Obama has changed his mind on the issue. In a 2007 presidential primary debate, he was asked whether he made the right vote in the Illinois legislature to finance an upgrade of Chicago's Soldier Field, where the NFL Chicago Bears play.

"Absolutely, it was the right call because it put a whole bunch of Illinois folks to work, strong labor jobs were created in this stadium, and at the same time, we created an enormous opportunity for economic growth throughout the city of Chicago. And that's good for the state of Illinois," Obama responded.

But according to his budget, he now sees tax-free bond financing as setting up an unfair market.

"Allowing tax-exempt governmental bond financing of stadiums transfers the benefits of tax-exempt financing to private professional sports teams because these private parties benefit from significant use of the facilities," the U.S. Treasury's "Green Book" said in its explanation of the budget. "State and local governments subsidize that use with taxes or other governmental payments to enable the facilities to qualify for tax-exempt governmental bond financing."

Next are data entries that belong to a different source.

(* ===== verification/ApprovalSpec.v ===== *)
(** Durable approvals (files Permissions, Delegation): which later calls the rule that
    an approval stores decides. *)

From S2P Require Export TurnSpec PermissionFacts.
From S2P Require Export World.

(** The name under which the rules for a tool are looked up. *)
Definition rule_name (tool_name : string) : string :=
  default tool_name (NativeTool.permission_name <$> NativeTool.parse tool_name).

Lemma rule_name_spec tool_name :
  rule_name tool_name = (if bool_decide (tool_name = "edit") then "write" else tool_name).
Proof.
  unfold rule_name, NativeTool.parse. case_bool_decide as He; [by subst|].
  destruct (String.eqb_spec tool_name "read"); [by subst|]. destruct (String.eqb_spec tool_name "write"); [by subst|].
  destruct (String.eqb_spec tool_name "edit"); [done|]. by destruct (String.eqb_spec tool_name "bash"); subst.
Qed.

(** A rule of the session, the project or everywhere, for calls of [session_id]. *)
Definition in_scope (r : PermissionRuleRecord) (session_id : string) (project_id : option string) : Prop :=
  match rr_scope r with
  | ScopeSession => rr_session_id r = Some session_id
  | ScopeProject => is_Some (rr_project_id r) /\ rr_project_id r = project_id
  | ScopeConfiguration => True
  | ScopeOnce => False
  end.

Lemma in_scope_applies r session_id project_id : in_scope r session_id project_id ->
  rule_applies session_id project_id (rr_agent_id r) (rr_tool_name r) r = true.
Proof.
  unfold in_scope, rule_applies. intros Hs. rewrite !String.eqb_refl. simpl. destruct (rr_scope r); [done| | |done].
  - rewrite Hs. simpl. apply String.eqb_refl.
  - destruct Hs as [[p Hp] <-]. rewrite Hp. simpl. apply String.eqb_refl.
Qed.

(** Some rule is found as soon as one applies. *)
Lemma matching_some rows session_id project_id agent_id tool_name r : r ∈ rows ->
  rule_applies session_id project_id agent_id tool_name r = true ->
  is_Some (matching_permission_rule rows session_id project_id agent_id tool_name).
Proof.
  intros Hin Ha. unfold matching_permission_rule. rewrite head_is_Some. intros E.
  assert (r ∈ sort_by rule_leb (List.filter (rule_applies session_id project_id agent_id tool_name) rows)) as Hr.
  { rewrite elem_of_sort_by. by apply elem_of_filter_b. }
  rewrite E in Hr. by apply elem_of_nil in Hr.
Qed.

(** A rule under the name [edit] is never found. *)
Lemma edit_rule_unmatched rows r session_id project_id agent_id tool_name : rr_tool_name r = "edit" ->
  matching_permission_rule (rows ++ [r]) session_id project_id agent_id (rule_name tool_name)
  = matching_permission_rule rows session_id project_id agent_id (rule_name tool_name).
Proof.
  intros He. unfold matching_permission_rule. rewrite List.filter_app. simpl.
  assert (rule_applies session_id project_id agent_id (rule_name tool_name) r = false) as ->; [|by rewrite app_nil_r].
  unfold rule_applies. rewrite He, rule_name_spec. case_bool_decide as Ht; [by rewrite andb_false_r|].
  rewrite (proj2 (String.eqb_neq "edit" tool_name)) by congruence. by rewrite andb_false_r.
Qed.

Section approvals.
  Context `{EventCodec} `{Outside}.

Lemma create_rule_inv scope s pid agent tool w w' r : create_rule scope s pid agent tool w = (w', Ok r) ->
  w_rules w' = w_rules w ++ [r] /\ scope <> ScopeOnce
  /\ rr_scope r = scope /\ rr_session_id r = s /\ rr_project_id r = pid /\ rr_agent_id r = agent /\ rr_tool_name r = tool.
Proof.
  unfold create_rule. rewrite fresh_id_bind. unfold now, mbind, M_bind, gets, create_permission_rule. simpl.
  destruct scope; simpl; unfold modify; simpl; try (by intros [= <- <-]); done.
Qed.

Lemma approval_rule_inv scope s pid q w w' r : approval_rule scope s pid q w = (w', Ok (Some r)) ->
  w_rules w' = w_rules w ++ [r] /\ rr_agent_id r = pp_agent_id q /\ rr_tool_name r = pp_tool_name q /\ in_scope r s pid.
Proof.
  unfold approval_rule. destruct scope as [[]|]; [done| | | |done].
  - intros (w1 & x & (Hr & _ & Hs & Hsid & _ & Ha & Ht)%create_rule_inv & [= <- <-])%bind_inv.
    split_and!; [done..|]. unfold in_scope. by rewrite Hs.
  - destruct pid as [p|]; [|done].
    intros (w1 & x & (Hr & _ & Hs & _ & Hp & Ha & Ht)%create_rule_inv & [= <- <-])%bind_inv.
    split_and!; [done..|]. unfold in_scope. rewrite Hs, Hp. by split.
  - intros (w1 & x & (Hr & _ & Hs & _ & _ & Ha & Ht)%create_rule_inv & [= <- <-])%bind_inv.
    split_and!; [done..|]. unfold in_scope. by rewrite Hs.
Qed.

End approvals.


Definition approval_request (tool_name : string) : PermissionProjection :=
  mkPermission "q" "r" (Some "call-1") "assistant" tool_name JNull None.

The Bloomberg analysis found that in the past 25 years, some 22 NFL teams have played in stadiums that were built or renovated using tax-free public borrowing. Sixty-four other teams — baseball, hockey and basketball — also play in arenas constructed with similar financing.

Over the life of the $17 billion of exempt debt issued to build stadiums since 1986, Bloomberg said, taxpayer subsidies to bondholders will total $4 billion.

The tax-free bond provision dates to the 1986 Tax Reform Act. The authors of the bill actually sought to restrict the use of public subsidies for sports teams. The law said that no more than 10% of tax-exempt bonds' debt could be repaid by ticket sales or concession — a provision its authors thought would deter using them to finance stadiums because cities and states wouldn't want to obligate taxpayers to pay off the rest of the financing.

But it didn't work. The bonds became attractive to investors because states and cities got creative in the ways they paid off the rest of the bond obligations.

According to Zimmerman, they've often stuck tourists with the bill by imposing hotel and rental car taxes that raise "a whopping amount of money that's paying off a stadium." Or, he said, they're "sticking constituents with the tax bill."